## WHAT IS BEING ASKED
Consider the listing below. Extract exactly the lines from the line containing "wp (for_up n" to the line containing "- intros i w' Hi [Hoi Hvi]. apply wp_bind.", both included.

## DATA EXTRACTS
════════

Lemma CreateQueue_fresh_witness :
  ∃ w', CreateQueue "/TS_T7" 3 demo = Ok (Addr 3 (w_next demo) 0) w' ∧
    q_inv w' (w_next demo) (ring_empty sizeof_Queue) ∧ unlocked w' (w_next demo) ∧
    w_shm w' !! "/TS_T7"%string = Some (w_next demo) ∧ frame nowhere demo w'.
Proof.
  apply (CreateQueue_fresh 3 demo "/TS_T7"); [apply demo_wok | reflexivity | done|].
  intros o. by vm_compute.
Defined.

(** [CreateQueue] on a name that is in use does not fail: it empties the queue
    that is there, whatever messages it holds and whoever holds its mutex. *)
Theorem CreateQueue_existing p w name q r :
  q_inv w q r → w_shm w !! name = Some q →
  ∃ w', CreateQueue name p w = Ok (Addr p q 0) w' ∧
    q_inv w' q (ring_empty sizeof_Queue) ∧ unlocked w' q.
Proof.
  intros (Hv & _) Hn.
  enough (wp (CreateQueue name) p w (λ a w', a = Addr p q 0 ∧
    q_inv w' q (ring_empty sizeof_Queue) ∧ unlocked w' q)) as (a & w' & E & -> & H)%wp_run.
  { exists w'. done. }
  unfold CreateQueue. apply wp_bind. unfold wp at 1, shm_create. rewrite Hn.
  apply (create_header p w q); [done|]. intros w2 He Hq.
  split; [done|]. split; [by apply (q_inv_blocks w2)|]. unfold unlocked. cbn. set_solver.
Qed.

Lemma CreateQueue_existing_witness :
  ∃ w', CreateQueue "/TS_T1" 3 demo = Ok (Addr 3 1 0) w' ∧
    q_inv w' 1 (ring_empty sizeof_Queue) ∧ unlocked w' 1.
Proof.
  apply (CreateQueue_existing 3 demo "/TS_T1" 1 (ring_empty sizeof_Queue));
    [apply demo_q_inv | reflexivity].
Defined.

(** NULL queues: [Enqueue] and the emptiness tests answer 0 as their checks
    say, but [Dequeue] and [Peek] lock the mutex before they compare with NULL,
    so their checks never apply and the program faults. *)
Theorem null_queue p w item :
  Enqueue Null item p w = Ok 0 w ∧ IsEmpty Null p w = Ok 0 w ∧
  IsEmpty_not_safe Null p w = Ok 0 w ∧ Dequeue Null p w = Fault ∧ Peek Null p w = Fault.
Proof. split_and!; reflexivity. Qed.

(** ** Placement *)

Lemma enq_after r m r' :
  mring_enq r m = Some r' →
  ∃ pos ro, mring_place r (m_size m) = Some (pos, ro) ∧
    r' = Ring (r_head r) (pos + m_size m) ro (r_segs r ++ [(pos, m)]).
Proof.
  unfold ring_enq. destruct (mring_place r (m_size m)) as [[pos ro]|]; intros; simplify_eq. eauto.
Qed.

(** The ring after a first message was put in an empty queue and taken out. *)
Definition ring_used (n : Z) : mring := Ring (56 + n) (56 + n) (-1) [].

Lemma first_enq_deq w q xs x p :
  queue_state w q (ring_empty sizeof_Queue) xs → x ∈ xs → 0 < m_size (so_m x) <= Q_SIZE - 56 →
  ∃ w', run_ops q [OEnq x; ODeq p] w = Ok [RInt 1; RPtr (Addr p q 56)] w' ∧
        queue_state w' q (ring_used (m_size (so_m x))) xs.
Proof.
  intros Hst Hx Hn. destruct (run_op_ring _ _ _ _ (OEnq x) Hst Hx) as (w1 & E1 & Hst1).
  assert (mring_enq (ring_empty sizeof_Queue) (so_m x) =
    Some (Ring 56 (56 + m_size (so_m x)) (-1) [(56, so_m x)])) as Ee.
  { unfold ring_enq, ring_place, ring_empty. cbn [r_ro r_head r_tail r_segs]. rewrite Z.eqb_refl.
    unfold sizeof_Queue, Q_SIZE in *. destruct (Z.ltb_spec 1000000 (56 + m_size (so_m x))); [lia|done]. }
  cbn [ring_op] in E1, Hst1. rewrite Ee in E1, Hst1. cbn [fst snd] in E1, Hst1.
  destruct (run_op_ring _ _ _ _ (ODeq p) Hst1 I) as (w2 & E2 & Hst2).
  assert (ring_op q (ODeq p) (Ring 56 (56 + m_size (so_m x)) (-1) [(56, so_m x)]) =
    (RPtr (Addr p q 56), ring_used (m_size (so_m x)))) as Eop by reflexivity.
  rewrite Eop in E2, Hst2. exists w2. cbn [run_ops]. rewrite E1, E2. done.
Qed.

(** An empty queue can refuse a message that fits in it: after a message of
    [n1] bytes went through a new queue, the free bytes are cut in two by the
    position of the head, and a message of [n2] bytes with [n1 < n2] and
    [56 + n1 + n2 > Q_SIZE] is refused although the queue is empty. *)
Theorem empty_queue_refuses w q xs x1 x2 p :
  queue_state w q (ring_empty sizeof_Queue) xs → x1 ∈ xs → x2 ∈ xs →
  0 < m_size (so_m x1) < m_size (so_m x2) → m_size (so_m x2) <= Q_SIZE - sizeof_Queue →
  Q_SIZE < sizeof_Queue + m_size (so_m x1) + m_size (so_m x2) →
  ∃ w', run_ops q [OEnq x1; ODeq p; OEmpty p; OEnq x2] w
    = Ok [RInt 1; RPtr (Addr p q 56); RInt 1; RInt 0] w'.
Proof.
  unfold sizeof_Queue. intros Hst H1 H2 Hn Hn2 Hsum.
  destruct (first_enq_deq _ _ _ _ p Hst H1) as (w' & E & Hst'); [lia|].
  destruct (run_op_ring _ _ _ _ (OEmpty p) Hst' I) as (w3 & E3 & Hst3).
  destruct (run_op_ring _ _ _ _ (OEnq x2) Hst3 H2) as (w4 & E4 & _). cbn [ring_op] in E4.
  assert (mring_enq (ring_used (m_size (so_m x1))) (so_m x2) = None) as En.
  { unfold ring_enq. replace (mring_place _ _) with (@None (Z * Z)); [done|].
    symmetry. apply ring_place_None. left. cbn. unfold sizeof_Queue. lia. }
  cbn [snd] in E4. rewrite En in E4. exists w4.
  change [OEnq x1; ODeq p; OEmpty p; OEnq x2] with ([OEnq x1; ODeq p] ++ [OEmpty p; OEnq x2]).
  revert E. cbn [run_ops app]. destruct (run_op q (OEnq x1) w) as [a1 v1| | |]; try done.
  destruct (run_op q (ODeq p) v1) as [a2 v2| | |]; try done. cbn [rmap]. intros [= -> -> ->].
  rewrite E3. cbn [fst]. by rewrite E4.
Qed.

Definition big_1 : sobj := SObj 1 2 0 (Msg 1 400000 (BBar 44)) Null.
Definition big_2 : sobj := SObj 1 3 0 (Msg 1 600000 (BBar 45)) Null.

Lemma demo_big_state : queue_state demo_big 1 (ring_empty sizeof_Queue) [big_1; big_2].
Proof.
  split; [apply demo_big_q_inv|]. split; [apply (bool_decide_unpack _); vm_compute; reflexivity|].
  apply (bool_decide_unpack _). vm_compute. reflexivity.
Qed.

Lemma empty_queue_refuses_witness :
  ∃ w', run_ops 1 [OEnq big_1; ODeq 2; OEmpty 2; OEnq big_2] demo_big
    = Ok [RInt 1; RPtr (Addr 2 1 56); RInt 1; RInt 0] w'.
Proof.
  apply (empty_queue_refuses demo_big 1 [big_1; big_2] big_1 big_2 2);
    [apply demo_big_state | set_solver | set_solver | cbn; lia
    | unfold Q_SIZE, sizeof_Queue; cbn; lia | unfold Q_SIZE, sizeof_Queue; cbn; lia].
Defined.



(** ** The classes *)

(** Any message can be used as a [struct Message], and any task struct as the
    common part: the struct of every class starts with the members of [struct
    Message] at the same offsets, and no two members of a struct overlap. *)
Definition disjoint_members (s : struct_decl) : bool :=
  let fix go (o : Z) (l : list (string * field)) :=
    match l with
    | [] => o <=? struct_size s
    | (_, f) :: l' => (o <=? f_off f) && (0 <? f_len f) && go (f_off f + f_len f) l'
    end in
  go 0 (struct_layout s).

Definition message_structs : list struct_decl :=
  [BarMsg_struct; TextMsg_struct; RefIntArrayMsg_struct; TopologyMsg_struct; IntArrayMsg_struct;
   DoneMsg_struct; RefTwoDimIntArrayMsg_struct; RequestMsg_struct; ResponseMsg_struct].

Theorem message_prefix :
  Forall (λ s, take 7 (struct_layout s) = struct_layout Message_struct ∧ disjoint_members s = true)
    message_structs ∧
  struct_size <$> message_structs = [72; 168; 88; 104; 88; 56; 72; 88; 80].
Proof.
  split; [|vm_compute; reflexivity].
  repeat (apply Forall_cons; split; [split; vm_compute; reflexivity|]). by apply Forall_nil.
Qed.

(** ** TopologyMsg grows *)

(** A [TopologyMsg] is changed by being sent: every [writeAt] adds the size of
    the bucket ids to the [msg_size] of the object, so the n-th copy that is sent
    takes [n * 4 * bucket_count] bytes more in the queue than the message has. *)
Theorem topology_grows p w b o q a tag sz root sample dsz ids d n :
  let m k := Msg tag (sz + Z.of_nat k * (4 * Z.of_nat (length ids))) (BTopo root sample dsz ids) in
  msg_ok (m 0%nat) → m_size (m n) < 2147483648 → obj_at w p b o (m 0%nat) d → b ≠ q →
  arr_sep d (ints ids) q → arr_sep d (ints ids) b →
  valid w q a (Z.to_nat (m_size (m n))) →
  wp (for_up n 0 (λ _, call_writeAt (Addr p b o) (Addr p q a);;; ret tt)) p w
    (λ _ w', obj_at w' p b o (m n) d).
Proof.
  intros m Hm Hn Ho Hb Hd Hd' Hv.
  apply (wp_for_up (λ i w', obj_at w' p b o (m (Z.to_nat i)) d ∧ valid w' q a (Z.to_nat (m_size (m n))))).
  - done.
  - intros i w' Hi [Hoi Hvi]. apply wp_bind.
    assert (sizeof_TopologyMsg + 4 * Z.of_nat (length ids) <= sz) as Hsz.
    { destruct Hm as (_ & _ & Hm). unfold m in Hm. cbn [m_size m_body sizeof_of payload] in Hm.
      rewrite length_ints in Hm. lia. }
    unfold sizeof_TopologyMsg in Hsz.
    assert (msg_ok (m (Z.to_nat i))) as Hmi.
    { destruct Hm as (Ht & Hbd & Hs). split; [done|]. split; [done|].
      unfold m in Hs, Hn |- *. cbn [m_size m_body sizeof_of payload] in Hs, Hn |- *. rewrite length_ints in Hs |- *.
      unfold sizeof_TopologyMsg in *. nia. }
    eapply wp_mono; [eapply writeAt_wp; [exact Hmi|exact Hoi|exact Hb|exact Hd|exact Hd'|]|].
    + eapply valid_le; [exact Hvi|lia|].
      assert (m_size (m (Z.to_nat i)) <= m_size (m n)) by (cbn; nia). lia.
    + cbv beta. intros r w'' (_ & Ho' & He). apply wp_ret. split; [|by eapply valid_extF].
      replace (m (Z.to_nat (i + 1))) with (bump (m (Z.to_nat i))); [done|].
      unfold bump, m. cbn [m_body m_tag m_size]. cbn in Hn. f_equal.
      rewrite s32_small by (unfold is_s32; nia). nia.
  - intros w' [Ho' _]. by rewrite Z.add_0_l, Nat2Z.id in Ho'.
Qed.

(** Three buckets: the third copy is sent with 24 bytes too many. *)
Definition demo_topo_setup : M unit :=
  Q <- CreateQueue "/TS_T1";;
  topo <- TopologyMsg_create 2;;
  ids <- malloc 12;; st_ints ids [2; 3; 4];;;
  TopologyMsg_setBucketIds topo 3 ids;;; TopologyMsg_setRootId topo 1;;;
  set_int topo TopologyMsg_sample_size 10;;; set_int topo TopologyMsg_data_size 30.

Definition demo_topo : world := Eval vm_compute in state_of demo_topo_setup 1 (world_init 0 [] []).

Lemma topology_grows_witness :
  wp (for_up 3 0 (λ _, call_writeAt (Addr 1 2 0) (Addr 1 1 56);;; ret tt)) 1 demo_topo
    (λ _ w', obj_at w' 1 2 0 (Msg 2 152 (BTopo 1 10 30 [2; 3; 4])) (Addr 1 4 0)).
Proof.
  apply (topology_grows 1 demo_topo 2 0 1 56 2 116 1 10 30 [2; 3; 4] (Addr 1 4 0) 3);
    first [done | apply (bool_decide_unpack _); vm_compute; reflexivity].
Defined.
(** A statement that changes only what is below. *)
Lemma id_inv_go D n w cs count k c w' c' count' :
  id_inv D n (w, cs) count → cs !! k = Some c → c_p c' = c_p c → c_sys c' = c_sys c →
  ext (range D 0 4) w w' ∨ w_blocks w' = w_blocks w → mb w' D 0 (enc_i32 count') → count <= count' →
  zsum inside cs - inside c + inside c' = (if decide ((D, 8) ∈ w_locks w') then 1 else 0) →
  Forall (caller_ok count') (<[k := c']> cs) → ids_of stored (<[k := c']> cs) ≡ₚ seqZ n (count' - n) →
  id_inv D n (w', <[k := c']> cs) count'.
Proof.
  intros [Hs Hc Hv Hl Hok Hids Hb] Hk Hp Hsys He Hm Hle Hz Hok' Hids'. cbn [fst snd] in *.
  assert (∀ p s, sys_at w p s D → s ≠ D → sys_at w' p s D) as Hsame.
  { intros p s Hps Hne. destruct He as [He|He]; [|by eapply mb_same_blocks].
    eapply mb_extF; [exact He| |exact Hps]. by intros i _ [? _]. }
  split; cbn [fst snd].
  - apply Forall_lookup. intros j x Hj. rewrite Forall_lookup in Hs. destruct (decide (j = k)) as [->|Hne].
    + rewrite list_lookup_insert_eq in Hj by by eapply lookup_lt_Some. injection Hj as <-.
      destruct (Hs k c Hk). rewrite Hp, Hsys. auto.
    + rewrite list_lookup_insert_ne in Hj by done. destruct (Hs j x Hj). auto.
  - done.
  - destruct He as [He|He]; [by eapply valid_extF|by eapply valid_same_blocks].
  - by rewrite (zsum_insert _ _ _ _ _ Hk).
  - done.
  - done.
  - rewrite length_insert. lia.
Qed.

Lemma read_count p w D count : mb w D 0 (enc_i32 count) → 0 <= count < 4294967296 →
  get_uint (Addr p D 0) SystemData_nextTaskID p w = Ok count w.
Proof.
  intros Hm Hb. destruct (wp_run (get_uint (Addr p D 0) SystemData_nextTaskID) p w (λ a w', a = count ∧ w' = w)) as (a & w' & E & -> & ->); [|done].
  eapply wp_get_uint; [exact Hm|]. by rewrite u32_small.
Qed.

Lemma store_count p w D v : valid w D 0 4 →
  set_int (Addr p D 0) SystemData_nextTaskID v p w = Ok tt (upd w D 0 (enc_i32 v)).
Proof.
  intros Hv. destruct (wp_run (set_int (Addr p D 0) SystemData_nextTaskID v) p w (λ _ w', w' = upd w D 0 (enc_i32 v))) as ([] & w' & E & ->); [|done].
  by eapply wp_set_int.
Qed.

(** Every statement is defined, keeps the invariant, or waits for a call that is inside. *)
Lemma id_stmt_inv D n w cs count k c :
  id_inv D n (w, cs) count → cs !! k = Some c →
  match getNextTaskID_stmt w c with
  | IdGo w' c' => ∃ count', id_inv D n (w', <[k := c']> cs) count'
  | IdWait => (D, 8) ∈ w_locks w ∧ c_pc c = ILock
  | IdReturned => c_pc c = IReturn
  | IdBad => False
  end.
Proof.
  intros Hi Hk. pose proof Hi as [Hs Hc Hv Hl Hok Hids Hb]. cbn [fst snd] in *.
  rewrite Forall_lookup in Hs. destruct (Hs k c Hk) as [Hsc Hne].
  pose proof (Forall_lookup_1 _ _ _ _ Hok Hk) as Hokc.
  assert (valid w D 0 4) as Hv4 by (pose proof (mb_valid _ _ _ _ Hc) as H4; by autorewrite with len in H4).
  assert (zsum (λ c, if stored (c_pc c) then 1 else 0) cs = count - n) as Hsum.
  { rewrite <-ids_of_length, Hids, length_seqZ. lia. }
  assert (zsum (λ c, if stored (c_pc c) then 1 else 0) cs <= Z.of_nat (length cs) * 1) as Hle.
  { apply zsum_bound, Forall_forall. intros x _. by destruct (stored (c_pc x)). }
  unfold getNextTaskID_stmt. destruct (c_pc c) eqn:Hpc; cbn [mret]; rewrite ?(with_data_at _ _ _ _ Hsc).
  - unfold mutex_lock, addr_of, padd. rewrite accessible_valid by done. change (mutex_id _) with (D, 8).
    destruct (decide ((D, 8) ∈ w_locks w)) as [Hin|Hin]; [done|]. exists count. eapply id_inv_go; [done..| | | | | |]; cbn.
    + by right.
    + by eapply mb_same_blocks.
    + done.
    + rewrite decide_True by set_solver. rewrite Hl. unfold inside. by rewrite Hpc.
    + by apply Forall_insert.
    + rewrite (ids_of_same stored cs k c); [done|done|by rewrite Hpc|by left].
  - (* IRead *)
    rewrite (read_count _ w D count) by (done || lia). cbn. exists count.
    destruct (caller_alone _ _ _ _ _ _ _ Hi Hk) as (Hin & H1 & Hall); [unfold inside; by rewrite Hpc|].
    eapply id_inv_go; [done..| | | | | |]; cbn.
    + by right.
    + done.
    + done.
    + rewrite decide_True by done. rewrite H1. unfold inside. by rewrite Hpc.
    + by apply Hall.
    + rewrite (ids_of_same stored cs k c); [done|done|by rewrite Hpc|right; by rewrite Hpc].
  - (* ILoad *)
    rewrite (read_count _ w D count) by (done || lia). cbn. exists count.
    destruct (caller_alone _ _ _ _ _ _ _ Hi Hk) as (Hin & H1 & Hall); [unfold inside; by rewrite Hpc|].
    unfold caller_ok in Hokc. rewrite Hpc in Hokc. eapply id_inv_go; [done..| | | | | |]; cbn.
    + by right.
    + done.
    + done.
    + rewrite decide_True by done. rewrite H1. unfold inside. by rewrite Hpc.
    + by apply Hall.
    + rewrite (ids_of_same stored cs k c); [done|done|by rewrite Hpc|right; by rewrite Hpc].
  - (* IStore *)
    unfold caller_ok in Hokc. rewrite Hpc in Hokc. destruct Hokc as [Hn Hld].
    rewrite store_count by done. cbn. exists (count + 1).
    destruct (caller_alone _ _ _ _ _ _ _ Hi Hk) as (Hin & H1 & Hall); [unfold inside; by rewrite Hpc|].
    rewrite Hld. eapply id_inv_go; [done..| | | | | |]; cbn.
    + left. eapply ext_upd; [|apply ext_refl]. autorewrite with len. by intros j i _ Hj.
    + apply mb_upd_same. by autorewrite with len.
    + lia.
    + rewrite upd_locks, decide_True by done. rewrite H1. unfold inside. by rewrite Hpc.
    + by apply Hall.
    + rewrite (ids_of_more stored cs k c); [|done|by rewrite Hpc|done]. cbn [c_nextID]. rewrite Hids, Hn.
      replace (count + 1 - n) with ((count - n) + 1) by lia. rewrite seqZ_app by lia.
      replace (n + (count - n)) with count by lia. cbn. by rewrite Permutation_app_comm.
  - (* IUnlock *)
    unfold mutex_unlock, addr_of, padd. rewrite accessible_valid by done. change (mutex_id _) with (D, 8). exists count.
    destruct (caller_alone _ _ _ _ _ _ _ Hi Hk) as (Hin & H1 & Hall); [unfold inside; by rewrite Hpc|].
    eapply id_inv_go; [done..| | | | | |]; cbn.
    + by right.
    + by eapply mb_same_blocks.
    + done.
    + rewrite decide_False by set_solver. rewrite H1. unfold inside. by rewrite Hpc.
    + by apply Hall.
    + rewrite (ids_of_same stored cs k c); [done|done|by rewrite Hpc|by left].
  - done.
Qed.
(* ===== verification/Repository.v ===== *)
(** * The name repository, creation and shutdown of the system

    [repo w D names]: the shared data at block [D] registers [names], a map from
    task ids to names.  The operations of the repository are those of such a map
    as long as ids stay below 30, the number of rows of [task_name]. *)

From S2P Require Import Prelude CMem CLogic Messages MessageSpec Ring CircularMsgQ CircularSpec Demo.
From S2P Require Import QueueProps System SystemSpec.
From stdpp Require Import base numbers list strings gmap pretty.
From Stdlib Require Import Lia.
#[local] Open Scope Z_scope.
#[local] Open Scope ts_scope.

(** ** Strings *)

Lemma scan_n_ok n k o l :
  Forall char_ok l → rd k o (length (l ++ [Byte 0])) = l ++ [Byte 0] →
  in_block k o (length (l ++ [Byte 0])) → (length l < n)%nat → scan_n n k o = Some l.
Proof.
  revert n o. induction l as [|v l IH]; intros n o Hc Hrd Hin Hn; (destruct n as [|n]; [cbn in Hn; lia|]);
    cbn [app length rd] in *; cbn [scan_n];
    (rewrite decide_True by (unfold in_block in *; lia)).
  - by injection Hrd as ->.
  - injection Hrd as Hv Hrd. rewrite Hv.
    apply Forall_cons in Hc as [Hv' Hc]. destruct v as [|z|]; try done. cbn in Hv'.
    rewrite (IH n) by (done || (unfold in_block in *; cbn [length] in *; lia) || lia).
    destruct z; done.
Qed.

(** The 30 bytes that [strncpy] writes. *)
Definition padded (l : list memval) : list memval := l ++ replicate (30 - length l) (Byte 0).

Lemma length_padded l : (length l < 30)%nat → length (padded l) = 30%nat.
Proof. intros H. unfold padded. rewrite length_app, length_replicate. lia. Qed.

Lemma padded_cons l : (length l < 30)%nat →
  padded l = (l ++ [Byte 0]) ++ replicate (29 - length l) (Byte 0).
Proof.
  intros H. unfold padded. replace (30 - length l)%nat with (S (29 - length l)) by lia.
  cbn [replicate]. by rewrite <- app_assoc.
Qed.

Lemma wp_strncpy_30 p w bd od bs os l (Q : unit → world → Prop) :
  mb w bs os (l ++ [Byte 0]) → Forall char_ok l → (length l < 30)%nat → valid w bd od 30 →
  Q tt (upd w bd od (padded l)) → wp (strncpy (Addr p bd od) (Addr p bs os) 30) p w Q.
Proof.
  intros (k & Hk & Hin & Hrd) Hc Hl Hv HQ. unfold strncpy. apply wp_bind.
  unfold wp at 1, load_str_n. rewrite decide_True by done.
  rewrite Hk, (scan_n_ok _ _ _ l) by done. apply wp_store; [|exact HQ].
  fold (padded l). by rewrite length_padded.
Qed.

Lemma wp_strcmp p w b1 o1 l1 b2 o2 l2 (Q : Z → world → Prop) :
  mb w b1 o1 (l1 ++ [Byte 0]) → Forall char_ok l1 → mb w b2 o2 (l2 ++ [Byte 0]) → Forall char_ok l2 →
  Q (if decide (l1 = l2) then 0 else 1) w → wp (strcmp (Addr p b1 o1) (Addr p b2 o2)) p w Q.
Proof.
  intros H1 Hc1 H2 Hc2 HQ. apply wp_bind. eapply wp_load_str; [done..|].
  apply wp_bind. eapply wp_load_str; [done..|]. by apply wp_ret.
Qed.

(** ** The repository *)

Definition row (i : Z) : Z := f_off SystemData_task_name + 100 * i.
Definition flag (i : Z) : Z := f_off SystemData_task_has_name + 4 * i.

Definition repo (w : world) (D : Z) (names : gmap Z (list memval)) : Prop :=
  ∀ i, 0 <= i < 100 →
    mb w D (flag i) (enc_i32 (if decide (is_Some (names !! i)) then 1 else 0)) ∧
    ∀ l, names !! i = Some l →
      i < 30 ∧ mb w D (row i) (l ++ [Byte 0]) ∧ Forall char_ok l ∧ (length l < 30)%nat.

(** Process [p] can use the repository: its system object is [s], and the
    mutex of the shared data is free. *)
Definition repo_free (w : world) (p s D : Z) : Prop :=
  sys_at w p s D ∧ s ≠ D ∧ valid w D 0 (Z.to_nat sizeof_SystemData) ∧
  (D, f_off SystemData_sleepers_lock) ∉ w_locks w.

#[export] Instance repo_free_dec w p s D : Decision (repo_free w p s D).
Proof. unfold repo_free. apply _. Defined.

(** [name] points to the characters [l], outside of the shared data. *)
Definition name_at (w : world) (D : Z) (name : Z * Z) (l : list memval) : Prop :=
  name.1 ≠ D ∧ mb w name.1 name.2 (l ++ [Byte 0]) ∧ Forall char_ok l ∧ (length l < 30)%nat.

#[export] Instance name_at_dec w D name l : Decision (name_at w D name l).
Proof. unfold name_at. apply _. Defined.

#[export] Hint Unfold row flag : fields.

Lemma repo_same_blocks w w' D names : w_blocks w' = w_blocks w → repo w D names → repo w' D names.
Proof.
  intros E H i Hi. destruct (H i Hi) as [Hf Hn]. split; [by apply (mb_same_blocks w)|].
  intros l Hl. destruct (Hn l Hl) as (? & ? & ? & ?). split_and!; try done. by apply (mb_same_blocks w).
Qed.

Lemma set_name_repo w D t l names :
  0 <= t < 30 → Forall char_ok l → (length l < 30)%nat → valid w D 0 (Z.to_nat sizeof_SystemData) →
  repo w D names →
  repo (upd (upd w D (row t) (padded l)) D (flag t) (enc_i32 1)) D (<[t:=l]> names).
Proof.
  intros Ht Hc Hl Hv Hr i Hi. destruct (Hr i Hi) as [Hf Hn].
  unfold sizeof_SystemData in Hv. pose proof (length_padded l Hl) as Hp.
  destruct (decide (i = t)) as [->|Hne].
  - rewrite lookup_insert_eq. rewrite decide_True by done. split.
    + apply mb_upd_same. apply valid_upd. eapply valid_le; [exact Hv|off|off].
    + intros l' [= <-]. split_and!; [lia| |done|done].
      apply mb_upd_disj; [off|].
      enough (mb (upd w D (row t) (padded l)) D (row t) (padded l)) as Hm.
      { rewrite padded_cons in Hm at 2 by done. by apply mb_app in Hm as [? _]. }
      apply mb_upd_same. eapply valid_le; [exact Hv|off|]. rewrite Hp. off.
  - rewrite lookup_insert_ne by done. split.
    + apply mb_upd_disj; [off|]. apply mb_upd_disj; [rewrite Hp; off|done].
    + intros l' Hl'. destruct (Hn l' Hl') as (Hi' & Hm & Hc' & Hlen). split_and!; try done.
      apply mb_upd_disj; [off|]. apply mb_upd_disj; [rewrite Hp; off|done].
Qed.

════════

## OUTPUT FOR THIS TASK
  wp (for_up n 0 (λ _, call_writeAt (Addr p b o) (Addr p q a);;; ret tt)) p w
    (λ _ w', obj_at w' p b o (m n) d).
Proof.
  intros m Hm Hn Ho Hb Hd Hd' Hv.
  apply (wp_for_up (λ i w', obj_at w' p b o (m (Z.to_nat i)) d ∧ valid w' q a (Z.to_nat (m_size (m n))))).
  - done.
  - intros i w' Hi [Hoi Hvi]. apply wp_bind.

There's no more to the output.